━━ Supplied information

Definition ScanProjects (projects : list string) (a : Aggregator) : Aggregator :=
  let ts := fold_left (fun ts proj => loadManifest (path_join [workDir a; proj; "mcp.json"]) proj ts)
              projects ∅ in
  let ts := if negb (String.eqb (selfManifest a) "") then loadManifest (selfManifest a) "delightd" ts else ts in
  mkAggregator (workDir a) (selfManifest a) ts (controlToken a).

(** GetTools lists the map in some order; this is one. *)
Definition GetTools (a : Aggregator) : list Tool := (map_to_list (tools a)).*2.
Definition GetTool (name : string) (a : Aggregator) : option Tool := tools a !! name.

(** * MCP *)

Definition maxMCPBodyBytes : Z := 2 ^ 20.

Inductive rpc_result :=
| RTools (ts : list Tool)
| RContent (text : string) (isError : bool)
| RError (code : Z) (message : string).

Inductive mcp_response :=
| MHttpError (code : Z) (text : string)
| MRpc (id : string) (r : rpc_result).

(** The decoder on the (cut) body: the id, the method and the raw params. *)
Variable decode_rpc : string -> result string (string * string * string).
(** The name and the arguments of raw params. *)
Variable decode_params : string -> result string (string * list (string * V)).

━━━━
━━ Supplied information

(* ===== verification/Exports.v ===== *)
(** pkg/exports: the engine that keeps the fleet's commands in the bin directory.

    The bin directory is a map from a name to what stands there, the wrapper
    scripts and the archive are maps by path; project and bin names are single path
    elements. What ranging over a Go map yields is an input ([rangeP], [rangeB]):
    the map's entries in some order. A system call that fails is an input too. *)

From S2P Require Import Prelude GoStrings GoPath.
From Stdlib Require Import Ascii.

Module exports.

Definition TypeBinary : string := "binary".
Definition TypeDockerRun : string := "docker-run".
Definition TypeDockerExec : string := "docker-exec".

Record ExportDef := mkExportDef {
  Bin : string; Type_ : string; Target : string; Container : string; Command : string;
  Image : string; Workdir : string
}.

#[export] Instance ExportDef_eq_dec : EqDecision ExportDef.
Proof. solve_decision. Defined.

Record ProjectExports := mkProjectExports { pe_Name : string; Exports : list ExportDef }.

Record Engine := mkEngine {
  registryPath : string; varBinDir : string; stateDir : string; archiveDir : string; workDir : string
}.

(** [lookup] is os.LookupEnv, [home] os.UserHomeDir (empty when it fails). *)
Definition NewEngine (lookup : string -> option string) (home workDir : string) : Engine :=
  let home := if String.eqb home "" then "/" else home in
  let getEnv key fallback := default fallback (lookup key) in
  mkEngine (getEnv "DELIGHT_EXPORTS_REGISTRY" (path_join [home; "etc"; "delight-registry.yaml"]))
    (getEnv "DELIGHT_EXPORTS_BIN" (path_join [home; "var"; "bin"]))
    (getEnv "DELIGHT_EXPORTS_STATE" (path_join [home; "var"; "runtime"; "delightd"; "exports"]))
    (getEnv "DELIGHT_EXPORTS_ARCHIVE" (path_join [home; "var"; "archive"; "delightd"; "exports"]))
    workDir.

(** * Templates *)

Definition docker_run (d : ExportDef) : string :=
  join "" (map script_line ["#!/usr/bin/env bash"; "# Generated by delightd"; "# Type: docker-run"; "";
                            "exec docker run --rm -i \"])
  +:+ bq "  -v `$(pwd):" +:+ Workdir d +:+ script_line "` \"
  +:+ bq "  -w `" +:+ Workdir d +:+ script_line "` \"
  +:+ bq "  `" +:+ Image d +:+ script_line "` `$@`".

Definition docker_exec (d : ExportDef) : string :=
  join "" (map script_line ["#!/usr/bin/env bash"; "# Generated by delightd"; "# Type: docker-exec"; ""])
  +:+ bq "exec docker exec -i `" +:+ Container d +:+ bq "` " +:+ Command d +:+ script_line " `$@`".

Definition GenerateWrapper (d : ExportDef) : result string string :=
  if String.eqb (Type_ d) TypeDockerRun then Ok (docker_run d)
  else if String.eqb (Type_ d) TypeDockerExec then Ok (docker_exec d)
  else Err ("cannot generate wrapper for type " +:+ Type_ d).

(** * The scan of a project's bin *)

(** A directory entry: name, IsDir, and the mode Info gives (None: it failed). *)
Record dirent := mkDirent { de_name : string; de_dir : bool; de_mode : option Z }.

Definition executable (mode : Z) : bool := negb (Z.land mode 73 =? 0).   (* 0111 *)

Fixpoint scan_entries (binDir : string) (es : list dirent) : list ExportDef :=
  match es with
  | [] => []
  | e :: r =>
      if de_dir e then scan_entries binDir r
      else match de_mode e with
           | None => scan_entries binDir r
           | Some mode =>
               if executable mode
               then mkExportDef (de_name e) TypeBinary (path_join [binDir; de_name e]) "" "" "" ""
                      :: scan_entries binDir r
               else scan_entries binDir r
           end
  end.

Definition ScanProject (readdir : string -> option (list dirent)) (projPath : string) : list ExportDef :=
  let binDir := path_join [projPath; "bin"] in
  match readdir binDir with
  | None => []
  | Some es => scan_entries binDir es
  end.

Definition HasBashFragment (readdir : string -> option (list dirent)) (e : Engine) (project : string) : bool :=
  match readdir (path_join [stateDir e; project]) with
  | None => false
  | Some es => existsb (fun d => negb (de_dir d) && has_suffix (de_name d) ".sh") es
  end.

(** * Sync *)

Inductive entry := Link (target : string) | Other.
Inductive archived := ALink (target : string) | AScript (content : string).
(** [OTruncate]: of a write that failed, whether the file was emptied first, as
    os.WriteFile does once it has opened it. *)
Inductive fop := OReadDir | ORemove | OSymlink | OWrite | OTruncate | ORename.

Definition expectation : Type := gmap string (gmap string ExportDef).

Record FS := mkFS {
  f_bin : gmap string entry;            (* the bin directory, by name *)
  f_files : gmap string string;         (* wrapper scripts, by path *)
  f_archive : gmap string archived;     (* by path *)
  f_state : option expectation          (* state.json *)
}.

━━━━

● **What the task requires**:
The answer is the lines above between the line holding "Record ProjectExports := mkProjectExports" and the line holding "(** A directory", inclusive, each written out exactly, and no others.

● **Problem solution**:
Record ProjectExports := mkProjectExports { pe_Name : string; Exports : list ExportDef }.

Record Engine := mkEngine {
  registryPath : string; varBinDir : string; stateDir : string; archiveDir : string; workDir : string
}.

(** [lookup] is os.LookupEnv, [home] os.UserHomeDir (empty when it fails). *)
Definition NewEngine (lookup : string -> option string) (home workDir : string) : Engine :=
  let home := if String.eqb home "" then "/" else home in
  let getEnv key fallback := default fallback (lookup key) in
  mkEngine (getEnv "DELIGHT_EXPORTS_REGISTRY" (path_join [home; "etc"; "delight-registry.yaml"]))
    (getEnv "DELIGHT_EXPORTS_BIN" (path_join [home; "var"; "bin"]))
    (getEnv "DELIGHT_EXPORTS_STATE" (path_join [home; "var"; "runtime"; "delightd"; "exports"]))
    (getEnv "DELIGHT_EXPORTS_ARCHIVE" (path_join [home; "var"; "archive"; "delightd"; "exports"]))
    workDir.

(** * Templates *)

Definition docker_run (d : ExportDef) : string :=
  join "" (map script_line ["#!/usr/bin/env bash"; "# Generated by delightd"; "# Type: docker-run"; "";
                            "exec docker run --rm -i \"])
  +:+ bq "  -v `$(pwd):" +:+ Workdir d +:+ script_line "` \"
  +:+ bq "  -w `" +:+ Workdir d +:+ script_line "` \"
  +:+ bq "  `" +:+ Image d +:+ script_line "` `$@`".

Definition docker_exec (d : ExportDef) : string :=
  join "" (map script_line ["#!/usr/bin/env bash"; "# Generated by delightd"; "# Type: docker-exec"; ""])
  +:+ bq "exec docker exec -i `" +:+ Container d +:+ bq "` " +:+ Command d +:+ script_line " `$@`".

Definition GenerateWrapper (d : ExportDef) : result string string :=
  if String.eqb (Type_ d) TypeDockerRun then Ok (docker_run d)
  else if String.eqb (Type_ d) TypeDockerExec then Ok (docker_exec d)
  else Err ("cannot generate wrapper for type " +:+ Type_ d).

(** * The scan of a project's bin *)

(** A directory entry: name, IsDir, and the mode Info gives (None: it failed). *)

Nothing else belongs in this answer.